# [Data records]
'''

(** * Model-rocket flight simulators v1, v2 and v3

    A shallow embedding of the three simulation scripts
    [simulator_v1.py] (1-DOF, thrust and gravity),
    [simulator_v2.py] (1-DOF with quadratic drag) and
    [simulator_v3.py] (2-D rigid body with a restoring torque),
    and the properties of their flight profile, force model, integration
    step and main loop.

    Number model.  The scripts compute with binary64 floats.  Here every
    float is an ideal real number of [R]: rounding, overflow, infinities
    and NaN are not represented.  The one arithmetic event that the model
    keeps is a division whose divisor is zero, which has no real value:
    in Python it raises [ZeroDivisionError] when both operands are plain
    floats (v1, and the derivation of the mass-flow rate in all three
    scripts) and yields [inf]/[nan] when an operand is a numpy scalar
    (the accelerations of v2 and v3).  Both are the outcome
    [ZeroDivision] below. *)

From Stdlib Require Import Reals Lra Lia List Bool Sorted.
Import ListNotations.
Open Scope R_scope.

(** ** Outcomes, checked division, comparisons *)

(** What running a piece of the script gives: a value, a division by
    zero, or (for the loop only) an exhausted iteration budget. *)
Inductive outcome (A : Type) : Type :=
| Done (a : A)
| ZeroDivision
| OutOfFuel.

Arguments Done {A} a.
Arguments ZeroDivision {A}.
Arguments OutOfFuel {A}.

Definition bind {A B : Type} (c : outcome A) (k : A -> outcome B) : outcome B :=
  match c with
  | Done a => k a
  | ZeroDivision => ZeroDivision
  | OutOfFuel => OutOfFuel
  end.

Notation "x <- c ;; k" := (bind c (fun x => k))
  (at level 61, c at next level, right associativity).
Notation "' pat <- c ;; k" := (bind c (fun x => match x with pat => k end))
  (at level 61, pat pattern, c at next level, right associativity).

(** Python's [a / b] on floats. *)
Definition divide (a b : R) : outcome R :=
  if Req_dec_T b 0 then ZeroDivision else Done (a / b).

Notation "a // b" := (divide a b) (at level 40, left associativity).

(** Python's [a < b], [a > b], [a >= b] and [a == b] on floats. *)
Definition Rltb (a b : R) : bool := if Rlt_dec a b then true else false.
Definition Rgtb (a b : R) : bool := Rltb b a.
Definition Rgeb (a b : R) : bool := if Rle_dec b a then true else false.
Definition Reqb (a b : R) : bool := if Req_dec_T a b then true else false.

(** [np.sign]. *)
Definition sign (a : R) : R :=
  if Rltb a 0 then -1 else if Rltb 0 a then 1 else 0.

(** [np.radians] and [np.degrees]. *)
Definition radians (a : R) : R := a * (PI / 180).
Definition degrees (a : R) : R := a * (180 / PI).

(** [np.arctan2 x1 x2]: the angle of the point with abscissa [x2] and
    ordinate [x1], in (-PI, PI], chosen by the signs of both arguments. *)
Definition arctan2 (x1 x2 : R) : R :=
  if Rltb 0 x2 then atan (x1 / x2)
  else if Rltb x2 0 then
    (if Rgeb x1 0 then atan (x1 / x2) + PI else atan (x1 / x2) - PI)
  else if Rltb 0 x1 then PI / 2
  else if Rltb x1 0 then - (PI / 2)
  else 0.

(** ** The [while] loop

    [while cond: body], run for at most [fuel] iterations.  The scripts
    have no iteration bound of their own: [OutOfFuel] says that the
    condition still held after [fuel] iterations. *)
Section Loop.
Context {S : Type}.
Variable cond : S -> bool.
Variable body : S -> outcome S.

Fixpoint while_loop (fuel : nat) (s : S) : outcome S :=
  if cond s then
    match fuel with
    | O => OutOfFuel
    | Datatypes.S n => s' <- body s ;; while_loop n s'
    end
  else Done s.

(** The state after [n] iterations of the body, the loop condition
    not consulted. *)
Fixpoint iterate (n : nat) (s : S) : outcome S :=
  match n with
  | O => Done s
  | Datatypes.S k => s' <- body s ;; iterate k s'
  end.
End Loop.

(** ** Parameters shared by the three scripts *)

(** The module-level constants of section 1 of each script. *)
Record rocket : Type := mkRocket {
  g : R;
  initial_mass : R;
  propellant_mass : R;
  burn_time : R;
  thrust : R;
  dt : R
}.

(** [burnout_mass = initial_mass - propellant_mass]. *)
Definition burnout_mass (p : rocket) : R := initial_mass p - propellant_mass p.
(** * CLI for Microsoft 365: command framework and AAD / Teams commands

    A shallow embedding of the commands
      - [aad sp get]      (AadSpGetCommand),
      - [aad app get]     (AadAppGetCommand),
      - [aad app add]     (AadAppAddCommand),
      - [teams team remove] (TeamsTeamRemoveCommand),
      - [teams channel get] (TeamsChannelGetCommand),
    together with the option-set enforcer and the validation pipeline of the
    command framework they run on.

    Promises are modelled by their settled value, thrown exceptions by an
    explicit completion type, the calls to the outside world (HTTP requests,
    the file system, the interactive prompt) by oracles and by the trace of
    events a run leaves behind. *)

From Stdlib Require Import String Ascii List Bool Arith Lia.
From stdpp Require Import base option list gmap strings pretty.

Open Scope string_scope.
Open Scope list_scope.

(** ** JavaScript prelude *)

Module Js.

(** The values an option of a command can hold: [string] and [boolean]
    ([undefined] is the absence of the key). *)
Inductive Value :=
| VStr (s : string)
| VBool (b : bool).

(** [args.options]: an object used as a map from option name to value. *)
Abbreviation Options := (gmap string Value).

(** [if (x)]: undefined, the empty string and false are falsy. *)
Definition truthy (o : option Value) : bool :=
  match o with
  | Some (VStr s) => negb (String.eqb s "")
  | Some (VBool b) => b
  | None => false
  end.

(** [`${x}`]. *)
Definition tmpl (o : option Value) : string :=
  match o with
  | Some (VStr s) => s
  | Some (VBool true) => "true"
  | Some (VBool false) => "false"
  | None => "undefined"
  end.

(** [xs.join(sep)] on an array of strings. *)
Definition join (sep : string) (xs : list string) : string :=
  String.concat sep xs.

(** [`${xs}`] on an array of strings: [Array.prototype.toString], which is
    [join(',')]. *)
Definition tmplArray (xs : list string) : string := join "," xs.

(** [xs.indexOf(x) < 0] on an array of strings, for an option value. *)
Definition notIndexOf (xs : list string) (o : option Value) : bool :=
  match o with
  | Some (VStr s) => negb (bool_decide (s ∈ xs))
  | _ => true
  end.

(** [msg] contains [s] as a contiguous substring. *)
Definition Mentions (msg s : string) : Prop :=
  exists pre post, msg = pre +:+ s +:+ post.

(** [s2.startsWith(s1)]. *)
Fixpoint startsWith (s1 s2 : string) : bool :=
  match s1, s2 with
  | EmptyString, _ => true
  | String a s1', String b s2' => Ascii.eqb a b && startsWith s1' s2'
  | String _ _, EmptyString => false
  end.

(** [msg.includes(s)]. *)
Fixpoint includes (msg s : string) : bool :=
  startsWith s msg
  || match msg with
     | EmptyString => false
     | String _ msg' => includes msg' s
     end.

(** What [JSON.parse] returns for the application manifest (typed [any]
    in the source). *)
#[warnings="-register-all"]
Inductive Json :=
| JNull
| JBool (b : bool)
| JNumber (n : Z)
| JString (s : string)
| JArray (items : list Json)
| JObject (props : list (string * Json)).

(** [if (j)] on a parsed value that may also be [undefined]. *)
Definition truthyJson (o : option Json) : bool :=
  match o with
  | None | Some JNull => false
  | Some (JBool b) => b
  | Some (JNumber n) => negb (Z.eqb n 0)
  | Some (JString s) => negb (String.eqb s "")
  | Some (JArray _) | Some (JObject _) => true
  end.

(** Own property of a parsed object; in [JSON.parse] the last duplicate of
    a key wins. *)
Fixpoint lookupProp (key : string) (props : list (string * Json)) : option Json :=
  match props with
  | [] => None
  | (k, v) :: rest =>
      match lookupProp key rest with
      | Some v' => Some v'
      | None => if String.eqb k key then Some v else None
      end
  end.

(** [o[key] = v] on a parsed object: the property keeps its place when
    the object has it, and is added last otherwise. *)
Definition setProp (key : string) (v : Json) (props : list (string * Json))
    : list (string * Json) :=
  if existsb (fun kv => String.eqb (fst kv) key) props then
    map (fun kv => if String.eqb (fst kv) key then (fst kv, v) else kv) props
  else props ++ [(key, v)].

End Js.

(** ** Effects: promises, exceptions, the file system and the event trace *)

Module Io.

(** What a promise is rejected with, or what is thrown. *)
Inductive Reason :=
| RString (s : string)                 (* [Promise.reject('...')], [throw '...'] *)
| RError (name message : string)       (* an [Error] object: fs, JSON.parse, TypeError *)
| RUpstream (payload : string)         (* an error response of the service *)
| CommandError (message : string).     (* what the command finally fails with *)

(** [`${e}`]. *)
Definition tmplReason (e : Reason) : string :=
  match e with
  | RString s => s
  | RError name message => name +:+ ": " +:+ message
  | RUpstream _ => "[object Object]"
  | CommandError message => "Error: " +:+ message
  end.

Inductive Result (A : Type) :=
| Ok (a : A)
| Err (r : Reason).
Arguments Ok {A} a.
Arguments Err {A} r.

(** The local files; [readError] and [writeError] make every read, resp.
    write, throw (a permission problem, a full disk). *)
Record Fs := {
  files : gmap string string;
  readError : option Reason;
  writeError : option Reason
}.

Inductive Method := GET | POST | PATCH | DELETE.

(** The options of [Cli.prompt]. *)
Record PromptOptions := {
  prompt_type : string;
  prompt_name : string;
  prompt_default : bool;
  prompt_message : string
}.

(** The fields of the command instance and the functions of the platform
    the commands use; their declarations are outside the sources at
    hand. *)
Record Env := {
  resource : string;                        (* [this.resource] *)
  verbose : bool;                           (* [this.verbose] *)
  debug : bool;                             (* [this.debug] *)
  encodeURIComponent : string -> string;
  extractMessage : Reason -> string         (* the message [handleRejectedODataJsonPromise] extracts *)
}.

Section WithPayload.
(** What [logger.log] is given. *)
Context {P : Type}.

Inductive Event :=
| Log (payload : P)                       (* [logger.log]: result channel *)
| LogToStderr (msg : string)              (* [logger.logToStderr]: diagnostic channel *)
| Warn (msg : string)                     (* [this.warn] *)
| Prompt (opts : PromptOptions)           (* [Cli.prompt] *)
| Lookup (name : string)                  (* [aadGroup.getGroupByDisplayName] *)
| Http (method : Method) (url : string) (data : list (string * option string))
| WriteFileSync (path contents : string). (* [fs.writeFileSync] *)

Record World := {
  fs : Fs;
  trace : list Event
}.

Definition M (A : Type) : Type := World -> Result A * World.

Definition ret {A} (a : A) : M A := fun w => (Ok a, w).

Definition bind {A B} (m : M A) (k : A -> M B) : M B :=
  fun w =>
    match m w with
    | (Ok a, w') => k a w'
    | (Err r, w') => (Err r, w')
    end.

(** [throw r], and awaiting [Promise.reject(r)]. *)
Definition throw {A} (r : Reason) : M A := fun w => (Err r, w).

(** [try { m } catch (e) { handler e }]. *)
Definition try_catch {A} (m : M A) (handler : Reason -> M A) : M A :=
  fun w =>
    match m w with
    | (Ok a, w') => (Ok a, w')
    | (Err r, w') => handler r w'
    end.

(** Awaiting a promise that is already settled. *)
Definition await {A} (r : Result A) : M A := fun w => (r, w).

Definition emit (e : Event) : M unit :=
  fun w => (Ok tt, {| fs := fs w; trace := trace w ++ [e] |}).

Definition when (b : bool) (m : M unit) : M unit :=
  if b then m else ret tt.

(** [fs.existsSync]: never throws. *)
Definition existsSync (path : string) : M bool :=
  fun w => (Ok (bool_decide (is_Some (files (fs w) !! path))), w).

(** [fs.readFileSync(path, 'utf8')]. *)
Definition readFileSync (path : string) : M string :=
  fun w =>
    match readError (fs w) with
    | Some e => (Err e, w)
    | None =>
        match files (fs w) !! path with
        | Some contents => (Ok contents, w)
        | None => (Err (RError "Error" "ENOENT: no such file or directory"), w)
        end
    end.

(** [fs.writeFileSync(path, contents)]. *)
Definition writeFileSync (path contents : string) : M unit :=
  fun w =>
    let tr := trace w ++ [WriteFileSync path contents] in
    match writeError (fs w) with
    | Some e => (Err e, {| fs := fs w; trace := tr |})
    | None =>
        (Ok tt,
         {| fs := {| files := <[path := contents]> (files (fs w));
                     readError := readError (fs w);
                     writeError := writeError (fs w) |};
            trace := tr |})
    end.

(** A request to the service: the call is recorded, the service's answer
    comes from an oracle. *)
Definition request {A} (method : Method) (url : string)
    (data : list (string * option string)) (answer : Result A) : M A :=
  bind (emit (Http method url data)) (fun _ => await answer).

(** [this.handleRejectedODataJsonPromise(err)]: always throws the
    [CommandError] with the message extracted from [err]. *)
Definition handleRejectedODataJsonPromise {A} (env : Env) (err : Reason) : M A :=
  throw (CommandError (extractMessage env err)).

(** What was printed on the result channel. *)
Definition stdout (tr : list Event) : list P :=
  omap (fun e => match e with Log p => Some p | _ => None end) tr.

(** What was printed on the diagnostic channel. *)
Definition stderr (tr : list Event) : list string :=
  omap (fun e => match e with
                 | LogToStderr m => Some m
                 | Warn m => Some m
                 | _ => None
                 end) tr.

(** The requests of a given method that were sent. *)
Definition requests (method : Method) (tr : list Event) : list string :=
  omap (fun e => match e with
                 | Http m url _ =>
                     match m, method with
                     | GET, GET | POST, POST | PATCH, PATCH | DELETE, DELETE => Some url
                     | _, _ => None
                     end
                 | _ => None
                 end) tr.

'''

# [Instructions to follow]
Check every line above for the word "bind" and copy those that have it.

# [Answer for the task]
Definition bind {A B : Type} (c : outcome A) (k : A -> outcome B) : outcome B :=
Notation "x <- c ;; k" := (bind c (fun x => k))
Notation "' pat <- c ;; k" := (bind c (fun x => match x with pat => k end))
Definition bind {A B} (m : M A) (k : A -> M B) : M B :=
  bind (emit (Http method url data)) (fun _ => await answer).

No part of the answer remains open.